- YOUR GOAL: From the listing below, copy each line that contains the word "Hatt".
● ● ● ●
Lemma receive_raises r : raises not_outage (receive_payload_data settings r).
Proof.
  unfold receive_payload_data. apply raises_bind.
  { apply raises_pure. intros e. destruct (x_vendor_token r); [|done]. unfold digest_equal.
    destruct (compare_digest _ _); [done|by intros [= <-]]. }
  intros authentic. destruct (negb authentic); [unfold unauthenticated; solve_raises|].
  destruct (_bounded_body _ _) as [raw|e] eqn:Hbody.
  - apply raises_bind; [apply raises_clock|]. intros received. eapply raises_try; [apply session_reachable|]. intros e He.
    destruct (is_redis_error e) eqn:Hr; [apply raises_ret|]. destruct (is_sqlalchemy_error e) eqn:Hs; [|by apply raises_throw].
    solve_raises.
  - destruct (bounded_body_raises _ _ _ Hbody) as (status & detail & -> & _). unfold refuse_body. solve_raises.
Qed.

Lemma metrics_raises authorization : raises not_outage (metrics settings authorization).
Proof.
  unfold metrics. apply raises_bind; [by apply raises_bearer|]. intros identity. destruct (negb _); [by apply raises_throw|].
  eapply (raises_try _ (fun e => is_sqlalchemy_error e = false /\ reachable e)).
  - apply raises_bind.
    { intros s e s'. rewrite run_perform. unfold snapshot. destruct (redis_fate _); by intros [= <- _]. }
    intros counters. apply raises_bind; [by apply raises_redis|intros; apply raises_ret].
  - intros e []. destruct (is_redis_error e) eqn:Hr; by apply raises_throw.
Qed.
● ● ● ●
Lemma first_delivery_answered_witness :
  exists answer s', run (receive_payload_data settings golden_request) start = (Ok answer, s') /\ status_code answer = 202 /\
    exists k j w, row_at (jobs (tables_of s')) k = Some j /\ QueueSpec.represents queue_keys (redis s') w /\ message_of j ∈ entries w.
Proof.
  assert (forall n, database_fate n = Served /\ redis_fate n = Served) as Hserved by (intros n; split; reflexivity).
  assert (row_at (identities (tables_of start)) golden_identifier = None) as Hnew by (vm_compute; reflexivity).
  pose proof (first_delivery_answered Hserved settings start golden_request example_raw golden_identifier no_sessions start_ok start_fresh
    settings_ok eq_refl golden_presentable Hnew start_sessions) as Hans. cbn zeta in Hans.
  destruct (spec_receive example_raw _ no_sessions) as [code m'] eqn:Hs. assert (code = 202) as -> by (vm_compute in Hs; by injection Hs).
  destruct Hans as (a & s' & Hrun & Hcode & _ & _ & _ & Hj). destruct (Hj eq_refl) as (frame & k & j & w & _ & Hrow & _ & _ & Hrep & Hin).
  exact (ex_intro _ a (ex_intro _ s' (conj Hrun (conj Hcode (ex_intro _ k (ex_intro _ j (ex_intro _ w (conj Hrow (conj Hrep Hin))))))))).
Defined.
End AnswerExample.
● ● ● ●
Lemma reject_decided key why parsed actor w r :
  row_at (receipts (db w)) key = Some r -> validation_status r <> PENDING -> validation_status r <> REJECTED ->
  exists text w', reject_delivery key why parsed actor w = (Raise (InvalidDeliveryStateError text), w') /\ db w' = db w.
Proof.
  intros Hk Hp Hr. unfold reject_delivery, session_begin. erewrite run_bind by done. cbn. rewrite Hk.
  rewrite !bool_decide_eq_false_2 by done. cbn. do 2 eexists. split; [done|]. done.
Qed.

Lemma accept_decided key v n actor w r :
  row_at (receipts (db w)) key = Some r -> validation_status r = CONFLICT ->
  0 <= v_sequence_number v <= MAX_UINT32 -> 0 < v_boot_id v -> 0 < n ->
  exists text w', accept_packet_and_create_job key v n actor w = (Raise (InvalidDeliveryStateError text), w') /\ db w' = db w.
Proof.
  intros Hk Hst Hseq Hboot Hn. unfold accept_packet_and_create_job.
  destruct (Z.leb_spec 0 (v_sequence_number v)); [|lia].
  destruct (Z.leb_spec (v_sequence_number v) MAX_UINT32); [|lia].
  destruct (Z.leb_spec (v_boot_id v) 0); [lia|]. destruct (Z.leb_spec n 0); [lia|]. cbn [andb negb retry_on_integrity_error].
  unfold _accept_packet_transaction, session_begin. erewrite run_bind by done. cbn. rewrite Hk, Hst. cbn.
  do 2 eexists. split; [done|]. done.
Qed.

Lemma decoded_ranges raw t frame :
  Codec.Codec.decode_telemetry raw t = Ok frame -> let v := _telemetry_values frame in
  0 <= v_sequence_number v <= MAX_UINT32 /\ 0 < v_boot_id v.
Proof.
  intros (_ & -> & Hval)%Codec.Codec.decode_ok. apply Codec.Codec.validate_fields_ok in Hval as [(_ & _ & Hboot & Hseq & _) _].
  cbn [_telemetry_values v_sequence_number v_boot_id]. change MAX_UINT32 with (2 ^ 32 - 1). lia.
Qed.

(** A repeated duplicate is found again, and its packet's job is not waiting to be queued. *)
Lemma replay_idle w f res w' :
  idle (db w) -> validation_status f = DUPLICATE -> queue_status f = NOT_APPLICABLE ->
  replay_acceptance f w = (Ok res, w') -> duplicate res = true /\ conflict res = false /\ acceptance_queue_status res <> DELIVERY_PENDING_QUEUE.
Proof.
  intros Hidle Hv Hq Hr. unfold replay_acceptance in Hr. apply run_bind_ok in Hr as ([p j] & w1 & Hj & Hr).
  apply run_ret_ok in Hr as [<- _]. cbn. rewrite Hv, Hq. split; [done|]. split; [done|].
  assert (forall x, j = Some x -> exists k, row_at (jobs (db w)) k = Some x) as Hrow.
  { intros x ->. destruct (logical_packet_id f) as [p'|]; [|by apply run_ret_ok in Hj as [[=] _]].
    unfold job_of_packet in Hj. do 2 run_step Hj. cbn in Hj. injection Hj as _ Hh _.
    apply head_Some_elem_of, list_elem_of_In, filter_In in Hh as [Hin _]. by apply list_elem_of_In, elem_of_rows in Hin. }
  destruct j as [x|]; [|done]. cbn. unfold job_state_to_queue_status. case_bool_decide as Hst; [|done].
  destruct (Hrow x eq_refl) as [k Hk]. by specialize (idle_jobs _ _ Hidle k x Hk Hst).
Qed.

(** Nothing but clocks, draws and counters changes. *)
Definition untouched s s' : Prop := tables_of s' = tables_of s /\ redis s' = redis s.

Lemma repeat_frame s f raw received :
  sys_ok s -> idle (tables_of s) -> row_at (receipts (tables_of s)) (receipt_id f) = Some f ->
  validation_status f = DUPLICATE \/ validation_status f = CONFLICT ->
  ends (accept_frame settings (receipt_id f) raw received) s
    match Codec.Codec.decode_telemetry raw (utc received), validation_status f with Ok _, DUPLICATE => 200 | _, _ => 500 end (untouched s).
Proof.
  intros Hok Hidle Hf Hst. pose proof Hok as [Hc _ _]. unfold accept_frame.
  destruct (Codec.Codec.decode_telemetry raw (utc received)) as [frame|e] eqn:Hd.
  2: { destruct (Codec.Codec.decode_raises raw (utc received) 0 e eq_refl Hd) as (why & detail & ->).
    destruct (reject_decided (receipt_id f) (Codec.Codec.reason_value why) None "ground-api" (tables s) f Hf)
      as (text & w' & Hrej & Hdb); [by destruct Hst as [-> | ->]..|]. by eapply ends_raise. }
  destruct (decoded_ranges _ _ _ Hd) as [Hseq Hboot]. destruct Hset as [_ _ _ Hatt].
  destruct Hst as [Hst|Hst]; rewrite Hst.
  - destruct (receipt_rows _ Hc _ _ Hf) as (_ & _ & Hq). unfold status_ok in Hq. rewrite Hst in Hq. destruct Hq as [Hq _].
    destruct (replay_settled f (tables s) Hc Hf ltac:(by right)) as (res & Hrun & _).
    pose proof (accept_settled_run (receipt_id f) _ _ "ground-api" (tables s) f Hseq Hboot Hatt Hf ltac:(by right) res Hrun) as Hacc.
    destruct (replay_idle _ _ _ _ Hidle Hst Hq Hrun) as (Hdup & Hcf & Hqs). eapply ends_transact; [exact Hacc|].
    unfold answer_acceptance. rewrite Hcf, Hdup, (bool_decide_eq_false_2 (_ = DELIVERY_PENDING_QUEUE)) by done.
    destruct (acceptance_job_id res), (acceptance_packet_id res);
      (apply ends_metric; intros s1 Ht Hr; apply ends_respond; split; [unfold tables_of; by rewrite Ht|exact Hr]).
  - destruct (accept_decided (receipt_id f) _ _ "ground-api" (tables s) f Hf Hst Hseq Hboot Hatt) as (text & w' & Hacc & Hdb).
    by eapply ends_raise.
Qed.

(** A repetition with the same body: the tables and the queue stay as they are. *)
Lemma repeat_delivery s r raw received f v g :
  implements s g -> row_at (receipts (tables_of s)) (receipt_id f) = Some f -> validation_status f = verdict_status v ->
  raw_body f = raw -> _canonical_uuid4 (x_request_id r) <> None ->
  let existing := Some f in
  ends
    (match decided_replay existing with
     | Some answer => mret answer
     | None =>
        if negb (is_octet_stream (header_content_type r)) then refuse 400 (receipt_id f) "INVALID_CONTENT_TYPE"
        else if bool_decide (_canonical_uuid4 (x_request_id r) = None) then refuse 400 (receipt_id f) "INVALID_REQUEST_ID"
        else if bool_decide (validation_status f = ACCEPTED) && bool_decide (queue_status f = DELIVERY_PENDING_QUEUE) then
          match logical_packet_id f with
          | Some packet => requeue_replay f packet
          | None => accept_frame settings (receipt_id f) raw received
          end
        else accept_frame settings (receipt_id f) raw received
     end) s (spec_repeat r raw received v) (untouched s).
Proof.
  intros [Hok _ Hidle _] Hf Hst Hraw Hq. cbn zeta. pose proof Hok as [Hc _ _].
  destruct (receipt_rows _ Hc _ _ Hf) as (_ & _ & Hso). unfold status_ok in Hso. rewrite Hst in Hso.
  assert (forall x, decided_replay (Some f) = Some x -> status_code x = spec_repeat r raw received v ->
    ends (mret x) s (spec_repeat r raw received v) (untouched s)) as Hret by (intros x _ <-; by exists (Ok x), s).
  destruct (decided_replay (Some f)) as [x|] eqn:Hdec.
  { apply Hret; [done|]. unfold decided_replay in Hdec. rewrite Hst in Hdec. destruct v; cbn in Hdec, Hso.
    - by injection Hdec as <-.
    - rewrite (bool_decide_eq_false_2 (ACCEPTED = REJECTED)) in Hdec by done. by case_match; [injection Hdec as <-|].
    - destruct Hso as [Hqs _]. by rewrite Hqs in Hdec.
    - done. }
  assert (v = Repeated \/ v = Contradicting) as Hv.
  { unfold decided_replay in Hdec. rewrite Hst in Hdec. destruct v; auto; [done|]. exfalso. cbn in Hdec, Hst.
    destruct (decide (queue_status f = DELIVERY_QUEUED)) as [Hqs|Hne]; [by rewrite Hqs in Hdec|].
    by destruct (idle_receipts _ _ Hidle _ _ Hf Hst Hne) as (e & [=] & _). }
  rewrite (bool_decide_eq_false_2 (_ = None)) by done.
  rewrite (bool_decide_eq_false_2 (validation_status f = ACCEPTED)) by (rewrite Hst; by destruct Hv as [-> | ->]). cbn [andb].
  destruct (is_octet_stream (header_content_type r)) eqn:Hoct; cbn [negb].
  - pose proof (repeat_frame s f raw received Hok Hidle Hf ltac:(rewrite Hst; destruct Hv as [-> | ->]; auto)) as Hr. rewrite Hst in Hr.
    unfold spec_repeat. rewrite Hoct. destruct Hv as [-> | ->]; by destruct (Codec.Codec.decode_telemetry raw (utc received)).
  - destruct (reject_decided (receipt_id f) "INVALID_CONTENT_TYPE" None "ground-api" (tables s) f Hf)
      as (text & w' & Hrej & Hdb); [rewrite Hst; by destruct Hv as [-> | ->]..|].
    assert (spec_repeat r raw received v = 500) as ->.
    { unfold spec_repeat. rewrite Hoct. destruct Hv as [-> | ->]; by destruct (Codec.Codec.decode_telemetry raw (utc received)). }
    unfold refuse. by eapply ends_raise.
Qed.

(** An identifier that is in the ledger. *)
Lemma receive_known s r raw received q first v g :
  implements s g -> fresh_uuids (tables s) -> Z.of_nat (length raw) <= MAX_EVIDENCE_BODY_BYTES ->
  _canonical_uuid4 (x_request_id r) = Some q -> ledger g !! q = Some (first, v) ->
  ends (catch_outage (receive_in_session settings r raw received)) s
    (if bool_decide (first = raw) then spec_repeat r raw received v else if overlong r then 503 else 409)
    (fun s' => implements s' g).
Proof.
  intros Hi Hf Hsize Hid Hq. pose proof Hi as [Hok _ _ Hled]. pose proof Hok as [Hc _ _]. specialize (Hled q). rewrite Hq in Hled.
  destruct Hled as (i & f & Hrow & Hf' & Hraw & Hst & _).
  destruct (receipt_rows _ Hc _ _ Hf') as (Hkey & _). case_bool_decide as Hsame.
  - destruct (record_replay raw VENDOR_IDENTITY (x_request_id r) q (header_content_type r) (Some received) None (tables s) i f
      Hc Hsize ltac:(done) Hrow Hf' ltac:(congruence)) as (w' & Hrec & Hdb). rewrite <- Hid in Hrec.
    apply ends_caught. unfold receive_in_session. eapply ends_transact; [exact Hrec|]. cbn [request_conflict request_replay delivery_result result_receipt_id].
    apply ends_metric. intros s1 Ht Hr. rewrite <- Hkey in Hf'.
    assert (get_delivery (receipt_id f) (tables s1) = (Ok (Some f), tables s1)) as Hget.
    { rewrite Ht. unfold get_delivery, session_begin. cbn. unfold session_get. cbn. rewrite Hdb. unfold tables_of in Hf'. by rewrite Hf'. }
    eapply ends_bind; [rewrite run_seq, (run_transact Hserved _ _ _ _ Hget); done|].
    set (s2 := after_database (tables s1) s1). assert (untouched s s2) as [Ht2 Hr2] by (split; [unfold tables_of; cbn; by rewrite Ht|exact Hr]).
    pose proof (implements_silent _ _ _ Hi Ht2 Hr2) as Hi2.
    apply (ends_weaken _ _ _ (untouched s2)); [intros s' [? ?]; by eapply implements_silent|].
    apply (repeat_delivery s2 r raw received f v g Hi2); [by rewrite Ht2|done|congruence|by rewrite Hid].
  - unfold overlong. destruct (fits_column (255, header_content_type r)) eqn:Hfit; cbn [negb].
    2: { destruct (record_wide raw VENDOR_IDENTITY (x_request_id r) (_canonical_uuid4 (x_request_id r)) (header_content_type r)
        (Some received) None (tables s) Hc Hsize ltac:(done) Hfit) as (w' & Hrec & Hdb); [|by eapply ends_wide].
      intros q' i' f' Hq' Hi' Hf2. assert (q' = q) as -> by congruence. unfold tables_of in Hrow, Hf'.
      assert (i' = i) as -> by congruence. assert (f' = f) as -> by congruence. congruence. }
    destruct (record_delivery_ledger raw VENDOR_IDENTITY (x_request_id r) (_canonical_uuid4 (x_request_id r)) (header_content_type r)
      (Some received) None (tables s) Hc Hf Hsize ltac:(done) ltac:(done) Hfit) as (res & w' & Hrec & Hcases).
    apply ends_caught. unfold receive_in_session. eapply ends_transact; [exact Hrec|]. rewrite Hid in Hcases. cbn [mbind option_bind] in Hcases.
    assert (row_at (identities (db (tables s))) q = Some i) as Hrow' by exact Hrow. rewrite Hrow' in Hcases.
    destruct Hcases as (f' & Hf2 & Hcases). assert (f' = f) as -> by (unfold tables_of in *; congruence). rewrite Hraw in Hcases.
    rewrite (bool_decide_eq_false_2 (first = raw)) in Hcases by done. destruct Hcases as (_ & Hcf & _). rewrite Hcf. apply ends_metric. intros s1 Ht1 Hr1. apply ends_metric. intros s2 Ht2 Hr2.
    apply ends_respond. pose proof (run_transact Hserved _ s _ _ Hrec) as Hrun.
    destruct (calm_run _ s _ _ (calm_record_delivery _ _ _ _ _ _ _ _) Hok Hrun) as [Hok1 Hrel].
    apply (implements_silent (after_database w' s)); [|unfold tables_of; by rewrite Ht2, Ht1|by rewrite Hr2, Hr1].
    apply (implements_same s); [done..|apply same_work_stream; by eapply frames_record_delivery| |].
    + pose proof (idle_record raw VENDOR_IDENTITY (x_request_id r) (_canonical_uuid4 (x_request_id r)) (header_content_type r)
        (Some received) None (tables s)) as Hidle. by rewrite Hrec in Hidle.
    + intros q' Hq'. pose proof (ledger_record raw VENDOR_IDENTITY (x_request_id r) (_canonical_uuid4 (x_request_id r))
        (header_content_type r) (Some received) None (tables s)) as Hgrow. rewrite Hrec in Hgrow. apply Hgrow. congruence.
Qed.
● ● ● ●
- EXERCISE ANSWER:
  destruct (decoded_ranges _ _ _ Hd) as [Hseq Hboot]. destruct Hset as [_ _ _ Hatt].
    pose proof (accept_settled_run (receipt_id f) _ _ "ground-api" (tables s) f Hseq Hboot Hatt Hf ltac:(by right) res Hrun) as Hacc.
  - destruct (accept_decided (receipt_id f) _ _ "ground-api" (tables s) f Hf Hst Hseq Hboot Hatt) as (text & w' & Hacc & Hdb).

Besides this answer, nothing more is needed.